Quando vi a manchete do Washington Post, “Os EUA vêem risco nos ataques aéreos ao Iraque”, pensei: “isso não diz tudo?” O Post aparentemente não considerou digno de nota publicar uma história intitulada: “Os iraquianos vêem risco nos ataques aéreos dos EUA”. Então, num artigo que acompanha, os autores Gregg Jaffe e Kevin Maurer observado com indiferença que “o Iraque e o povo iraquiano continuam a ser uma espécie de abstração”, um ponto que me levou à distração.

Deixando-me ainda mais de mau humor, o primeiro parágrafo da história sobre o último desastre sangrento no Iraque declarava: “O súbito colapso das forças iraquianas face aos insurgentes com armas ligeiras catalisou um debate emocional dentro das forças armadas dos EUA sobre uma guerra que, apenas alguns anos atrás, parecia prestes a entrar para a história como um sucesso.”

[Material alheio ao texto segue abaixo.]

(** * bert/trainer.py: the training-loop driver, embedded and verified

    The Python module [bert/trainer.py] holds three metric helpers
    ([percentage], [nsp_accuracy], [token_accuracy]) and the class
    [BertTrainer].  This file embeds them and proves the properties of the
    specification about them.

    Numbers are modelled as Python and torch have them: Python [int] as [Z],
    Python [float] as IEEE-754 binary64 and a torch float tensor element as
    binary32, both through the Standard Library's [SpecFloat] (the executable
    reference semantics of IEEE arithmetic, round to nearest even).  Python
    exceptions are values of [exn], carried by [result]. *)

From Stdlib Require Import ZArith List Bool Lia.
From Stdlib Require Import SpecFloat.
From Stdlib Require Import Ascii.
From stdpp Require Import base option strings pretty gmap.

Import ListNotations.
Local Open Scope Z_scope.

(** ** Exceptions and fallible results *)

Inductive exn : Type :=
| ZeroDivisionError
| OverflowError
| UnboundLocalError
| IndexError
| RuntimeError
| FileNotFoundError.

Inductive result (A : Type) : Type :=
| Ok (a : A)
| Raise (e : exn).
Arguments Ok {A} a.
Arguments Raise {A} e.

#[global] Instance result_ret : MRet result := fun _ a => Ok a.
#[global] Instance result_bind : MBind result := fun _ _ k r =>
  match r with
  | Ok a => k a
  | Raise e => Raise e
  end.

(** ** Python numbers *)

Module Py.

(** binary64, the Python [float]; binary32, the default torch dtype. *)
Definition f64 := spec_float.
Definition f32 := spec_float.

Definition prec64 : Z := 53.
Definition emax64 : Z := 1024.
Definition prec32 : Z := 24.
Definition emax32 : Z := 128.

(** An integer as an exact (not normalised) floating-point operand. *)
Definition int_operand (z : Z) : spec_float :=
  match z with
  | Z0 => S754_zero false
  | Zpos p => S754_finite false p 0
  | Zneg p => S754_finite true p 0
  end.

(** [a // b] on ints: floor division, [ZeroDivisionError] on a zero
    divisor. *)
Definition floordiv (a b : Z) : result Z :=
  if b =? 0 then Raise ZeroDivisionError else Ok (a / b).
Lemma split_nonempty (sep : ascii) (s : list ascii) : split sep s <> [].
Proof.
  destruct s as [|c s]; [done |]. rewrite split_cons_eq.
  destruct (Ascii.eqb c sep); [done |]. by destruct (split sep s).
Qed.

(** [input.split('\n')] loses nothing: there is always at least one row,
    one more than there are newlines, no row contains a newline, and
    joining the rows with newlines gives the input back. *)
Theorem day4_split_rows input :
  let text := split newline input in
  length text = S (length (List.filter (fun c => Ascii.eqb c newline) input))
  /\ Forall (fun row => newline ∉ row) text
  /\ join [newline] text = input.
Proof.
  induction input as [|c s IH]; cbv zeta in *.
  - repeat split. constructor; [apply not_elem_of_nil | constructor].
  - destruct IH as (Hlen & Hrows & Hjoin).
    pose proof (split_nonempty newline s) as Hne.
    rewrite split_cons_eq. cbn [List.filter].
    destruct (Ascii.eqb c newline) eqn:E.
    + apply Ascii.eqb_eq in E as ->. cbn [length]. rewrite Hlen. repeat split.
      * constructor; [apply not_elem_of_nil | done].
      * destruct (split newline s) as [|r rs]; [done |].
        change (join [newline] ([] :: r :: rs))
          with (newline :: join [newline] (r :: rs)).
        by rewrite Hjoin.
    + destruct (split newline s) as [|r rs]; [done |].
      apply Forall_cons in Hrows as [Hr Hrs]. repeat split; try done.
      * constructor; [| done]. rewrite elem_of_cons. intros [Hc | H]; [| done].
        rewrite <- Hc in E. by rewrite Ascii.eqb_refl in E.
      * rewrite <- Hjoin. by destruct rs.
Qed.

(** Parsing what [join] produced gives the rows back, when there is a row
    and no row contains a newline. *)
Theorem day4_split_join text :
  text <> [] ->
  Forall (fun row => newline ∉ row) text ->
  split newline (join [newline] text) = text.
Proof.
  intros Hne Hrows. induction Hrows as [|row text Hrow Hrows IH]; [done |].
  clear Hne. induction row as [|c row IHrow].
  - destruct text as [|row' text]; [done |].
    change (join [newline] ([] :: row' :: text))
      with (newline :: join [newline] (row' :: text)).
    rewrite split_cons_eq, Ascii.eqb_refl, IH by done. done.
  - assert (Ascii.eqb c newline = false) as E.
    { apply Ascii.eqb_neq. intros ->. apply Hrow, list_elem_of_here. }
    assert (join [newline] ((c :: row) :: text)
            = c :: join [newline] (row :: text)) as -> by (by destruct text).
    rewrite split_cons_eq, E, IHrow; [done |].
    intros H. apply Hrow. by apply list_elem_of_further.
Qed.

Lemma day4_split_join_witness :
  let text := [list_ascii_of_string "XM"; list_ascii_of_string "AS"] in
  text <> [] /\ Forall (fun row => newline ∉ row) text
  /\ split newline (join [newline] text) = text.
Proof.
  intros text.
  assert (text <> []) as H1 by discriminate.
  assert (Forall (fun row => newline ∉ row) text) as H2.
  { apply (bool_decide_unpack _). vm_compute. exact I. }
  split; [exact H1 |]. split; [exact H2 |]. exact (day4_split_join text H1 H2).
Defined.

Ex-analista da CIA segurando fotografia de menina iraquiana que sobreviveu ao assassinato acidental de seus pais pelas tropas americanas. (Crédito da foto: Estrelas e Listras.)

O ex-analista da CIA Ray McGovern segurando a fotografia icônica de uma menina iraquiana de seis anos que sobreviveu ao assassinato acidental de seus pais pelas tropas dos EUA em 2004. (Crédito da foto: Stars and Stripes.)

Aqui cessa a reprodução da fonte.